According to TEDxVancouver president Cyrus Irani, the theme reflects Vancouver’s many contradictions—including social and economic disparities that foster a robust economy of ideas.
“The outside world sees Vancouver as a pristine perfect vacation destination,” said Irani, “but what else are we about beyond that—what ideas are coming from Vancouver?”
With six speakers announced, and more to be revealed on the day of the event, the only three Vancouver-based speakers thus far on the program (one of which we only know about because of Facebook) are sure to bring very different perspectives to the stage. Here’s the low-down on who they are:
Michael Green is a founding principal of McFarlane Green Biggar Architecture + Design in Vancouver. (Image: Jonathan Cruz)
Michael Green is a leading voice in Vancouver for sustainable architecture. A founding principal of McFarlane Green Biggar Architecture + Design, Green is one of the visionaries behind local projects like Ronald McDonald House and Gastown boutique LYNNsteven, a space infamous for its cylinder-shaped change room made of 6,000 stacked books. Currently, he’s working with the Aga Kahn Trust for Culture on a sustainable community project in Tajikistan.
Nardwuar performing as frontman of The Evaporators at the Kitsilano Summer of Love Festival in 2009. (Image: Hilary Henegar)
Vancouver treasure Nardwuar (a.k.a. ‘The Human Serviette’) is a MuchMusic correspondent, freelance videographer, writer, punk rock historian and a singer and keyboardist for The Evaporators. Known for his distinctive, if thorough, interview style (and enduring fashion) Nardwuar has interviewed porn stars, former presidents, prime ministers and gangsta rappers. For more about Nardwuar read Granville’s interview here… doot doot!
Tara Mahoney and Fiona Rayher seek to empower the world’s largest, most connect generation to create the world of their dreams with the Gen Why Media Project. (Image: Kevin Charles)
Crowd-sourced filmmaking, blogging and live events are just a few of the nifty youth-focused initiatives Vancouver’s Gen Why Media Project can be found producing.

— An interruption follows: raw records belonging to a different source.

Lemma recursiveSplit_fuel_within fuel :
  forall nodes x y w h,
    (length nodes <= fuel)%nat ->
    Forall (fun n => 0 <= sizeBytes n) nodes -> (0 <= w)%Q -> (0 <= h)%Q ->
    exists rects,
      recursiveSplit_fuel fuel nodes x y w h = Some rects /\
      (exists rest, Permutation (List.map node rects ++ rest) nodes) /\
      (length rects <= length nodes)%nat /\
      Forall (fun r =>
        (x <= Treemap.x r /\ 0 <= Treemap.w r /\
         Treemap.x r + Treemap.w r <= x + w /\
         y <= Treemap.y r /\ 0 <= Treemap.h r /\
         Treemap.y r + Treemap.h r <= y + h)%Q /\
        In (node r) nodes) rects.
Proof.
  induction fuel as [|fuel IH]; intros nodes x y w h Hlen Hsz Hw Hh.
  - destruct nodes as [|a [|b rest]]; [|simpl in Hlen; lia..].
    exists []. split; [reflexivity|]. split; [exists []; reflexivity|].
    split; [simpl; lia|constructor].
  - destruct nodes as [|a [|b rest]].
    + exists []. split; [reflexivity|]. split; [exists []; reflexivity|].
      split; [simpl; lia|constructor].
    + exists [mkRect x y w h a].
      split; [reflexivity|]. split; [exists []; reflexivity|].
      split; [simpl; lia|].
      constructor; [|constructor]. simpl.
      split; [|now left]. repeat apply conj; lra.
    + destruct (Z_le_gt_dec (sumNodeSizes (a :: b :: rest)) 0) as [Hz|Hpos].
      { rewrite recursiveSplit_fuel_nonpos by exact Hz.
        exists []. split; [reflexivity|].
        split; [exists (a :: b :: rest); reflexivity|].
        split; [simpl; lia|constructor]. }
      set (nodes := a :: b :: rest) in *.
      pose proof (groups_shorter nodes ltac:(simpl; lia) ltac:(lia)) as Hg.
      cbv zeta in Hg. destruct Hg as (Hk & HlenA & HlenB).
      pose proof (recursiveSplit_fuel_step fuel a b rest x y w h) as Hstep.
      cbv zeta in Hstep. fold nodes in Hstep.
      rewrite Hstep by (rewrite sortBySize_sum; lia). clear Hstep.
      set (sorted := sortBySize nodes) in *.
      set (k := getSplitIndex sorted (sumNodeSizes sorted)) in *.
      assert (Hsorted : Forall (fun n => 0 <= sizeBytes n) sorted).
      { apply List.Forall_forall. intros n Hn.
        rewrite List.Forall_forall in Hsz. apply Hsz.
        eapply Permutation_in; [apply sortBySize_perm|exact Hn]. }
      destruct (Forall_firstn_skipn _ k _ Hsorted) as [HszA HszB].
      pose proof (sumNodeSizes_split k sorted) as Hsum.
      pose proof (sumNodeSizes_nonneg _ HszA) as HA0.
      pose proof (sumNodeSizes_nonneg _ HszB) as HB0.
      assert (Htot : 0 < sumNodeSizes sorted)
        by (unfold sorted; rewrite sortBySize_sum; lia).
      destruct (ratio_unit (sumNodeSizes (firstn k sorted)) (sumNodeSizes sorted)
                  HA0 ltac:(lia) Htot) as [Hr0 Hr1].
      set (r := (inject_Z (sumNodeSizes (firstn k sorted)) /
                 inject_Z (sumNodeSizes sorted))%Q) in *.
      assert (HinA : forall n, In n (firstn k sorted) -> In n nodes).
      { intros n Hn. eapply Permutation_in; [apply sortBySize_perm|].
        fold nodes sorted. rewrite <- (firstn_skipn k sorted).
        apply in_or_app. now left. }
      assert (HinB : forall n, In n (skipn k sorted) -> In n nodes).
      { intros n Hn. eapply Permutation_in; [apply sortBySize_perm|].
        fold nodes sorted. rewrite <- (firstn_skipn k sorted).
        apply in_or_app. now right. }
      assert (Hcount : (length (firstn k sorted) + length (skipn k sorted)
                        = length nodes)%nat).
      { rewrite <- length_app, firstn_skipn. apply sortBySize_length. }
      destruct (Qlt_le_dec h w) as [Hwide|Htall].
      * assert (Hwa0 : (0 <= w * r)%Q) by nra.
        assert (Hwa1 : (w * r <= w)%Q) by nra.
        destruct (IH (firstn k sorted) x y (w * r)%Q h)
          as (ra & -> & (restA & HpA) & Hla & Hra); [lia|exact HszA|exact Hwa0|exact Hh|].
        destruct (IH (skipn k sorted) (x + w * r)%Q y (w - w * r)%Q h)
          as (rb & -> & (restB & HpB) & Hlb & Hrb); [lia|exact HszB|lra|exact Hh|].
        exists (ra ++ rb). split; [reflexivity|].
        split; [exists (restA ++ restB); now apply (split_permutation k)|].
        split; [rewrite length_app; lia|].
        apply Forall_app. split.
        -- eapply Forall_impl; [exact Hra|]. cbv beta.
           intros q ((? & ? & ? & ? & ? & ?) & Hq).
           split; [repeat apply conj; lra|auto].
        -- eapply Forall_impl; [exact Hrb|]. cbv beta.
           intros q ((? & ? & ? & ? & ? & ?) & Hq).
           split; [repeat apply conj; lra|auto].
      * assert (Hha0 : (0 <= h * r)%Q) by nra.
        assert (Hha1 : (h * r <= h)%Q) by nra.
        destruct (IH (firstn k sorted) x y w (h * r)%Q)
          as (ra & -> & (restA & HpA) & Hla & Hra); [lia|exact HszA|exact Hw|exact Hha0|].
        destruct (IH (skipn k sorted) x (y + h * r)%Q w (h - h * r)%Q)
          as (rb & -> & (restB & HpB) & Hlb & Hrb); [lia|exact HszB|exact Hw|lra|].
        exists (ra ++ rb). split; [reflexivity|].
        split; [exists (restA ++ restB); now apply (split_permutation k)|].
        split; [rewrite length_app; lia|].
        apply Forall_app. split.
        -- eapply Forall_impl; [exact Hra|]. cbv beta.
           intros q ((? & ? & ? & ? & ? & ?) & Hq).
           split; [repeat apply conj; lra|auto].
        -- eapply Forall_impl; [exact Hrb|]. cbv beta.
           intros q ((? & ? & ? & ? & ? & ?) & Hq).
           split; [repeat apply conj; lra|auto].
Qed.

(** X3. With the arithmetic of the layout taken over the rationals:
    when no size is negative and the box has no negative side,
    [recursiveSplit] returns rectangles of which each lies in the box and
    has no negative side, and of which each carries a node of its own:
    the nodes of the rectangles, together with the nodes that got none,
    are the given nodes in some order.  So no node gets two rectangles,
    and there are at most as many rectangles as nodes.  Nodes of size
    zero are allowed. *)
Theorem recursiveSplit_within_box nodes x y w h :
  Forall (fun n => 0 <= sizeBytes n) nodes -> (0 <= w)%Q -> (0 <= h)%Q ->
  exists rects,
    recursiveSplit nodes x y w h = Some rects /\
    (exists rest, Permutation (List.map node rects ++ rest) nodes) /\
    (length rects <= length nodes)%nat /\
    Forall (fun r =>
      (x <= Treemap.x r /\ 0 <= Treemap.w r /\
       Treemap.x r + Treemap.w r <= x + w /\
       y <= Treemap.y r /\ 0 <= Treemap.h r /\
       Treemap.y r + Treemap.h r <= y + h)%Q /\
      In (node r) nodes) rects.
Proof.
  intros Hsz Hw Hh. unfold recursiveSplit.
  apply recursiveSplit_fuel_within; [lia|exact Hsz|exact Hw|exact Hh].
Qed.
(** * Pharmacokinetic formulas and lookup utilities: a shallow embedding

    Source: [src/pharm/foundational_pharm.py].

    Numbers are Python [float]s, that is IEEE 754 binary64 values: they are
    embedded as Rocq's primitive floats, whose operations round exactly as
    Python's do.  Strings are embedded as [string], the UTF-8 bytes of the
    Python text.  Exceptions are embedded as an [outcome] type, and the two
    functions that read a JSON file run in a small state-and-exception monad
    over an explicit file system, which also has the write the source's unit
    tests use: that no operation writes is a statement, not a convention.

    The range checker reads a document of any JSON shape: a value that is
    [null], a range that is not a list of two numbers, a bound that is an
    integer (which Python compares with a float exactly) are all values of
    [json], and what the code does with each of them is part of the
    embedding.  Its lowercasing is Python's [str.lower], Unicode-aware and
    outside the repository: it is a parameter, [str_lower], of which the
    theorems assume only what they state.

    The interaction checker is embedded at the shape the specification gives
    its file (section 6), an object from strings to strings, and on names
    lowercased by [lower], the restriction of [str.lower] to ASCII text.  What
    [json.load] returns is a Python dictionary whose keys are all strings; the
    dictionaries of the embedding also admit tuple keys, because that is what
    [check_interactions] looks up. *)

From Stdlib Require Import Floats ZArith Ascii String List Permutation Lia.
From stdpp Require Import gmap strings list pretty.

Set Warnings "-inexact-float".

(** ** Python outcomes *)

Module Py.

(** The exceptions the module can raise.  [Exception_] and [ValueError] carry
    the message built by the source's f-strings; the errors the interpreter
    itself raises on a malformed document carry the message CPython 3.12
    gives them. *)
Inductive exn : Type :=
| ZeroDivisionError
| Exception_ (msg : string)
| ValueError (msg : string)
| TypeError (msg : string)
| AttributeError (msg : string).

Inductive outcome (A : Type) : Type :=
| Return (a : A)
| Raise (e : exn).

Arguments Return {A} a.
Arguments Raise {A} e.

Definition outcome_bind {A B : Type} (m : outcome A) (k : A -> outcome B) : outcome B :=
  match m with
  | Return a => k a
  | Raise e => Raise e
  end.

Definition raises {A : Type} (m : outcome A) : bool :=
  match m with
  | Return _ => false
  | Raise _ => true
  end.

(** [a / b] on Python floats: a zero divisor (of either sign) raises, every
    other divisor, [nan] and the infinities included, divides as IEEE 754
    does. *)
Definition truediv (a b : float) : outcome float :=
  if PrimFloat.eqb b 0%float then Raise ZeroDivisionError
  else Return (PrimFloat.div a b).

(** ASCII text: every byte below 128. *)
Fixpoint is_ascii (s : string) : bool :=
  match s with
  | EmptyString => true
  | String c s' => (N_of_ascii c <? 128)%N && is_ascii s'
  end.

(** [str.lower] on ASCII text. *)
Definition is_ascii_upper (c : ascii) : bool :=
  (65 <=? N_of_ascii c)%N && (N_of_ascii c <=? 90)%N.

Definition lower_char (c : ascii) : ascii :=
  if is_ascii_upper c then ascii_of_N (N_of_ascii c + 32) else c.

Fixpoint lower (s : string) : string :=
  match s with
  | EmptyString => EmptyString
  | String c s' => String (lower_char c) (lower s')
  end.

Fixpoint has_upper (s : string) : bool :=
  match s with
  | EmptyString => false
  | String c s' => is_ascii_upper c || has_upper s'
  end.

End Py.

Import Py.

(** ** Pharmacokinetic formulas *)

Section Formulas.

Local Open Scope float_scope.

(** [numpy.exp] on a float; the library is outside the repository. *)
Variable np_exp : float -> float.

Definition elimination_rate_constant (CL Vd : float) : outcome float :=
  truediv CL Vd.

Definition half_life (CL Vd : float) : outcome float :=
  outcome_bind (elimination_rate_constant CL Vd) (fun k_e =>
  truediv 0.693 k_e).

Definition initial_concentration (D Vd : float) : outcome float :=
  truediv D Vd.

Definition plasma_concentration_iv_bolus_single (C_0 k_e t : float) : outcome float :=
  Return (C_0 * np_exp (- k_e * t)).

Definition default_standard_creatinine_clearance : float := 100.0.

Definition adjust_dose_for_kidney_function
    (dose creatinine_clearance standard_creatinine_clearance : float) : outcome float :=
  outcome_bind (truediv creatinine_clearance standard_creatinine_clearance) (fun q =>
  Return (dose * q)).

Definition default_max_score : float := 15.0.

Definition adjust_dose_for_liver_function
    (dose liver_function_score max_score : float) : outcome float :=
  outcome_bind (truediv liver_function_score max_score) (fun q =>
  let adjustment_factor := 1 - q * 0.5 in
  Return (dose * adjustment_factor)).

End Formulas.

(** ** JSON documents *)

(** A JSON value, and the Python value [json.load] makes of it: [None], a
    [bool], an [int] of any size, a [float], a [str], a [list], a [dict]
    whose keys are strings. *)
#[warnings="-register-all"]
Inductive json : Type :=
| JNull
| JBool (b : bool)
| JInt (n : Z)
| JFloat (x : float)
| JStr (s : string)
| JList (l : list json)
| JObject (o : gmap string json).

(** [type(v).__name__]. *)
Definition type_name (v : json) : string :=
  match v with
  | JNull => "NoneType"
  | JBool _ => "bool"
  | JInt _ => "int"
  | JFloat _ => "float"
  | JStr _ => "str"
  | JList _ => "list"
  | JObject _ => "dict"
  end.

(** The code points of a string: each byte that is not a UTF-8 continuation
    byte opens one.  The first component collects continuation bytes that no
    byte opens; it is empty on well-formed text. *)
Definition is_continuation (c : ascii) : bool :=
  (128 <=? N_of_ascii c)%N && (N_of_ascii c <? 192)%N.

Fixpoint split_code_points (s : string) : string * list string :=
  match s with
  | EmptyString => (EmptyString, [])
  | String c s' =>
      let '(pre, pts) := split_code_points s' in
      if is_continuation c then (String c pre, pts)
      else (EmptyString, String c pre :: pts)
  end.

Definition code_points (s : string) : list string := snd (split_code_points s).

(** ** Python numbers and their comparison *)

(** The numbers a document can hold.  A [bool] is an [int] to Python's
    comparisons. *)
Inductive number : Type :=
| NInt (n : Z)
| NFloat (x : float).

Definition as_number (v : json) : option number :=
  match v with
  | JBool b => Some (NInt (Z.b2z b))
  | JInt n => Some (NInt n)
  | JFloat x => Some (NFloat x)
  | _ => None
  end.

(** The value of a number, exactly.  Every finite float is an integer
    multiple of 2^-1074, the smallest positive float, and so is every
    integer: [EFin z] stands for z * 2^-1074. *)
Inductive exact : Type :=
| ENan
| ENegInf
| EFin (z : Z)
| EPosInf.

Definition signed (s : bool) (m : positive) : Z :=
  if s then Z.neg m else Z.pos m.

Definition spec_exact (f : spec_float) : exact :=
  match f with
  | S754_zero _ => EFin 0
  | S754_infinity s => if s then ENegInf else EPosInf
  | S754_nan => ENan
  | S754_finite s m e => EFin (signed s m * 2 ^ (e + 1074))%Z
  end.

Definition float_exact (x : float) : exact := spec_exact (Prim2SF x).

Definition int_exact (n : Z) : exact := EFin (n * 2 ^ 1074)%Z.

Definition number_exact (a : number) : exact :=
  match a with
  | NInt n => int_exact n
  | NFloat x => float_exact x
  end.

(** The order of exact values; a value that is not a number compares with
    nothing. *)
Definition exact_compare (a b : exact) : option comparison :=
  match a, b with
  | ENan, _ | _, ENan => None
  | ENegInf, ENegInf => Some Eq
  | ENegInf, _ => Some Lt
  | _, ENegInf => Some Gt
  | EPosInf, EPosInf => Some Eq
  | EPosInf, _ => Some Gt
  | _, EPosInf => Some Lt
  | EFin x, EFin y => Some (x ?= y)%Z
  end.

Definition exact_le (a b : exact) : bool :=
  match exact_compare a b with
  | Some Lt | Some Eq => true
  | _ => false
  end.

Definition exact_lt (a b : exact) : bool :=
  match exact_compare a b with
  | Some Lt => true
  | _ => false
  end.

(** [a <= b] and [a < b] on two numbers: two floats are compared by the
    processor, and an integer is compared with a float, or with an integer,
    by value, without rounding the integer to a float first. *)
Definition number_le (a b : number) : bool :=
  match a, b with
  | NFloat x, NFloat y => PrimFloat.leb x y
  | _, _ => exact_le (number_exact a) (number_exact b)
  end.

Definition number_lt (a b : number) : bool :=
  match a, b with
  | NFloat x, NFloat y => PrimFloat.ltb x y
  | _, _ => exact_lt (number_exact a) (number_exact b)
  end.

Definition not_supported (a b : string) : exn :=
  TypeError ("'<=' not supported between instances of '" +:+ a +:+ "' and '" +:+ b +:+ "'").

(** [v <= x] and [x <= v] for a loaded value [v] and a float [x]: a value
    that is not a number raises. *)
Definition le_float (v : json) (x : float) : outcome bool :=
  match as_number v with
  | Some a => Return (number_le a (NFloat x))
  | None => Raise (not_supported (type_name v) "float")
  end.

With more than half of the world’s population under 35, the project seeks to enlist the largest, most connected, most educated, most diverse generation in history to create the world they want to live in. Watch their trailer and find out how you can get involved at their website.
Full bios and a list of speakers can be found on the TEDx Vancouver website.
At this point, if you’ve bought the hype, the teeth-gnashing anticipation would be enough to make you holla “‘nuff ‘splainin’, get me my ticket, yo!” Sorry bra, the box office is closed. Although the number of available spots went way up this year, so did the number of applicants vying for a spot.
With only 500 tickets available, prospective attendees couldn’t just buy their way in; instead they were subjected to a rigourous application process. In order to be eligible for a $40 ticket, applicants were urged to respond… unorthodoxly.
“We really encouraged people this year to get creative. We love creative thinkers and [the application process] was also a way to generate buzz and take the people who were already passionate about TED,” says Katie Reiach, communications director for TEDxVancouver.
And 2010 TEDxVancouver applicants took on their application challenge with great gusto. Competition was stiff, with submissions that included web videos, social media campaigns and even an edible entry by Shawna Jacques, who used alphabet soup to spell out her love of all things TED.
Despite criticism about the exclusivity of the event’s application process it seems bragging rights for those successful applicants are well deserved.
If you missed your chance to experience TEDxVancouver this year, don’t fret! Irani and the rest of the volunteer organizing committee of 22 are scheming to bring us three to five more years of TED-ly goodness. So, there’s always next year to make TED your BFF.
Eds. note: Also look for information about TEDxYVR (Richmond), TEDxUBC and others around the Lower Mainland in the next year.